Шуйский, прищурясь, видел, как шныряли в толпе верные его люди, спешили преданные ему бояре.
— Василий Иванович Шуйский — по Рюриковой крови тоже наследный царь! — кричал Богдан Бельский.
— Хотим Шуйского в цари! — гаркнули в несколько глоток.
Князь Мстиславский, надменный и напыженный, блистая бриллиантами, взглянул на Шуйского: «Я не менее тебя родовит». Шуйский, усмехнувшись, величаво кивнул ему.
Старатели наддали:
— Шуйского — на царство!
— Хотим Шуйского!
Какой-то боярский сын, взлезши на Лобное место, перекрывая шум, горласто крикнул на всю площадь:
— Да здравствует государь Василий Иваныч!

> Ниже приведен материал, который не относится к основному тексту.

(* ===== verification/Store.v ===== *)
(** * The store (crates/storage: api, backend/in_memory.rs, block_manager.rs, store.rs)

    [StorageBackend] is the key-value interface of api/mod.rs, [InMemoryBackend]
    its in-memory implementation.  On top of it stand the key schema of
    api/tables.rs, the write worker [BlockManager], and the reads of [Store].

    The store and its worker share the backend and the disk, so the model keeps
    one copy of each in [Store]; a method of [Store] that sends a message and
    awaits the reply is the worker's handler.  The worker's mailbox and its
    batching of block writes are the step relation at the end.

    Theorems: what each write makes readable and what it leaves alone, that the
    store implements the interface the coin cache flushes to, and that blocks
    once stored stay retrievable. *)

From S2P Require Import Prelude Wire Hash Transaction Block Params Coins BlockFile.

(** ** The key-value interface (api/mod.rs) *)

Inductive WriteOp : Type :=
  | Put (table : string) (key value : bytes)
  | Delete (table : string) (key : bytes).

(** A read view's [get], a write batch filled with operations and committed, and how
    many of the operations the batch takes before one fails, when one fails before
    the commit. *)
Class StorageBackend (B : Type) : Type := {
  kv_get : B -> string -> bytes -> result (option bytes) StoreError;
  kv_write : B -> list WriteOp -> result B StoreError;
  kv_staged : B -> list WriteOp -> nat;
}.

(** What the last operation on a key leaves there, if there is one. *)
Definition op_effect (table : string) (key : bytes) (op : WriteOp) : option (option bytes) :=
  match op with
  | Put t k v => if bool_decide (t = table /\ k = key) then Some (Some v) else None
  | Delete t k => if bool_decide (t = table /\ k = key) then Some None else None
  end.
Definition ops_effect (table : string) (key : bytes) (ops : list WriteOp) : option (option bytes) :=
  fold_left (fun acc op => match op_effect table key op with Some e => Some e | None => acc end) ops None.
(* ===== verification/StoreInv.v ===== *)
(** * What the store keeps

    The invariant of the store: every index record and every pending index that
    points into the block files points at an intact block, every undo file holds
    exactly its records, and the cached undo sizes are their total.  Each handler
    of the worker preserves it; the theorems on retrieving blocks and undo data
    follow. *)

From S2P Require Import Prelude Wire Hash Transaction Block Params Coins BlockFile Store.

Lemma elem_of_rev {A} (x : A) l : x ∈ rev l <-> x ∈ l.
Proof. rewrite rev_alt. apply elem_of_reverse. Qed.

Section Inv.
Context {B : Type} {SB : StorageBackend B} {SO : StorageBackendOk B} {D : Digests}.
Implicit Types s : Store B.
Implicit Types log : list (FlatFilePos * bytes).

Abbreviation bfm s := (block_file_manager (worker s)).

Definition same_files (a b : BlockFileManager) : Prop :=
  bf_blocks a = bf_blocks b /\ bf_undo a = bf_undo b /\ bf_magic a = bf_magic b.
Definition logged log (i : BlockIndex) : Prop := forall pos, file_pos i = Some pos -> pos ∈ log.*1.
Definition index_inv log (i : BlockIndex) : Prop := block_index_ok i /\ logged log i.

Record store_inv s log : Prop := {
  si_log : log_inv (bfm s) (disk s) log;
  si_small : Forall (fun p => Z.of_nat (length p.2) < 2 ^ 32) log;
  si_reader : same_files (reader s) (bfm s);
  si_magic : magic_bytes (bf_magic (bfm s)) <> replicate 4 0;
  si_undo : forall n, u32_ok n -> exists l, undo_inv (bfm s) (disk s) n l /\
    forall size, undo_sizes (worker s) !! n = Some size -> size = undo_len (bfm s) l;
  si_index : forall hash i, get_block_index s hash = Ok (Some i) -> index_inv log i;
  si_pending : forall hash i, pending_undo_indexes (worker s) !! hash = Some i -> index_inv log i;
}.

(** ** Reading through the index *)

Lemma get_block_index_ext s s' hash :
  kv_get (backend s') BLOCK_INDEX (block_key hash) = kv_get (backend s) BLOCK_INDEX (block_key hash) ->
  get_block_index s' hash = get_block_index s hash.
Proof. intros H. unfold get_block_index. by rewrite H. Qed.

Lemma logged_read s log pos : store_inv s log -> pos ∈ log.*1 ->
  exists raw, (pos, raw) ∈ log /\ read_block (reader s) (disk s) pos = Ok raw.
Proof.
  intros Hi [[p raw] [-> Hp]]%list_elem_of_fmap. exists raw. split; [done|]. unfold read_block.
  destruct (si_reader _ _ Hi) as (-> & _). apply (read_block_logged _ _ log); [apply Hi|done|].
  pose proof (si_small _ _ Hi) as Hs. rewrite Forall_forall in Hs. by apply (Hs _ Hp).
Qed.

На том дело и порешилось. Блаженный Егорий трясся в слезах. А на посадах говорили:
— Как бы нонешний праздник не кончился панихидою… Божьему-то человеку ведомо. Быть крови!
…Князь Василий Иванович Шуйский, объявленный своими приверженцами царем, ходил по дворцу, озираясь по углам… Высока власть, да как удержаться?! В разосланной по городам государства грамоте говорилось:
«Целую крест на том, что мне ни над кем не делать ничего дурного без собору, а которая была мне грубость при царе Борисе, то никому за нее мстить не буду».

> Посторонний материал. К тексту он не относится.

(** On start-up the header path is rebuilt from the index: it is the path of
    parents from a root to the stored header tip, one hash per height, and the work
    of the tip is the sum of the work along it (modulo 2^256). *)
Lemma reconstruct_spec (bc : Blockchain B E) (tip : BlockHash) (i : BlockIndex) :
  header_tree (bc_store bc) -> (forall h j, is_zero h = true -> ~ indexed (bc_store bc) h j) ->
  get_headers_tip (bc_store bc) = Ok (Some tip) -> indexed (bc_store bc) tip i -> bi_height i < U32_MAX ->
  exists l, ancestry (bc_store bc) tip l /\ best_header_chain (reconstruct_header_chain bc) = reverse l /\
    Z.of_nat (length l) = bi_height i + 1 /\ of_le (chain_work i) = path_work (bc_store bc) l mod 2 ^ 256.
Proof.
  intros Ht Hz Htip Hi Hlt. destruct (ht_node _ Ht _ _ Hi) as [(_ & Hu & _) _]. unfold u32_ok, U32_MAX in *.
  destruct (tree_path (bc_store bc) (Z.to_nat (bi_height i)) Ht Hz tip i Hi) as (l & Hl & Hlen & Hw); [lia|unfold U32_MAX; lia|].
  exists l. split_and!; [done| |lia|done]. unfold reconstruct_header_chain. rewrite Htip.
  change (res_ok (Ok (Some tip))) with (Some (Some tip)). cbv beta iota zeta delta [default from_option id]. rewrite (proj2 (index_opt_indexed _ _ _) Hi).
  cbn [set_header_chain best_header_chain]. rewrite wrap_u_small by lia.
  rewrite (reconstruct_loop_path _ tip l Hz Hl) by (rewrite ?length_replicate; lia).
  rewrite drop_ge by (rewrite length_replicate; lia). by rewrite app_nil_r.
Qed.
(** ** Locators *)

(** The locator of an indexed tip starts at the tip and ends at genesis, and
    every other entry is the hash of the best header path at some lower height; the
    locator of an unknown tip is genesis alone. *)
Lemma block_locator_spec (bc : Blockchain B E) (tip : BlockHash) :
  header_tree (bc_store bc) ->
  last (block_locator bc tip) = Some (genesis_hash (bc_params bc)) /\
  match index_opt (bc_store bc) tip with
  | None => block_locator bc tip = [genesis_hash (bc_params bc)]
  | Some i => head (block_locator bc tip) = Some tip /\
      forall x, x ∈ block_locator bc tip -> x = tip \/ x = genesis_hash (bc_params bc) \/
        exists h, 0 <= h < bi_height i /\ header_hash_at_height bc h = Some x
  end.
Proof.
  intros Ht. unfold block_locator. destruct (index_opt (bc_store bc) tip) as [i|] eqn:Ei; [|done].
  apply index_opt_indexed in Ei. destruct (ht_node _ Ht _ _ Ei) as [(_ & Hu & _) _]. unfold u32_ok in Hu.
  set (f := fun height => if height =? bi_height i then Some tip else header_hash_at_height bc height).
  destruct (locator_loop_heights f (S (Z.to_nat (bi_height i))) (bi_height i) 1 []) as (hs & Eb & Hsort & Hhead & Hlast); [lia..|].
  assert (build_block_locator (bi_height i) f = omap f hs) as El by (unfold build_block_locator; by rewrite Eb). rewrite El. clear Eb El.
  destruct hs as [|h hs]; [done|]. injection Hhead as ->. assert (f (bi_height i) = Some tip) as Hf by (unfold f; by rewrite Z.eqb_refl).
  assert (omap f (bi_height i :: hs) = tip :: omap f hs) as El by (cbn; by rewrite Hf). rewrite El.
  assert (forall x, x ∈ omap f hs -> exists h, 0 <= h < bi_height i /\ header_hash_at_height bc h = Some x) as Hel.
  { intros x Hx. apply list_elem_of_omap in Hx as (h & Hh & Hx). inversion Hsort as [|? ? Hs Hgt]; subst. rewrite Forall_forall in Hgt. pose proof (Hgt h Hh).
    unfold f in Hx. destruct (Z.eqb_spec h (bi_height i)); [lia|]. exists h. split; [|done]. split; [|lia].
    apply (StronglySorted_last_ge (bi_height i :: hs)); [done..|]. by right. }
  case_bool_decide as Hg; (split; [done || by rewrite last_snoc|]); (split; [done|]); intros x Hx.
  - apply elem_of_cons in Hx as [->|Hx]; auto.
  - apply elem_of_app in Hx as [Hx|Hx%list_elem_of_singleton]; [|auto]. apply elem_of_cons in Hx as [->|Hx]; auto.
Qed.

Шуйский шел по той же темной, кривой дороге, что и Годунов. Как Борис сулил, покупая поротых людишек, разорвать пополам свою нательную рубаху, так и Шуйский клялся, что без бояр-де не мыслит сидения на престоле и не сделает и шага без собора. Василий Шуйский затеял страшную игру с народом, так же, как и Борис, раздавая подачки…
Другая грамота — о воре-расстриге — вызвала в глубинах народных глухой ропот; говорили, что в Кремле дело нечисто.
Грамота Марфы Нагой{5} подлила масла в огонь, она писала о самозванце:
«А я для его угрозы объявить в народе его воровство явно не смела».
Но люди-то знали, как Марфа вела свою лживую игру в Тайнинском, исполняя роль любящей матери, встречающей сына, и это ее объяснение вызвало, как и грамота Шуйского, недоверие и злобу.
— Вишь ты, хитра вдова, да нас на мякине не проведешь, — говорили на посадах.
Следом за грамотой Шуйского по его указу ближние бояре разослали по областям другую. В ней говорилось, что после вора Гришки Отрепьева на престол законно взошел избранный всей землею князь Василий Иванович Шуйский.
— Ране у царей суд был один — по своему хотению. А Шуйский, вона, обещает истинный, праведный суд.
Те, кто лучше знал рябого лгуна, отвечали со злой насмешкой:
— Не запели б, братья, вовсе другую спевку! Знаем мы евонный суд: это такой оборотень! Веры ему — не на полуху.
Клятва Шуйского в верности Земскому собору, что он, земский-де царь, будет вершить суд праведный именем народным, — клятва эта не приблизила его к низам.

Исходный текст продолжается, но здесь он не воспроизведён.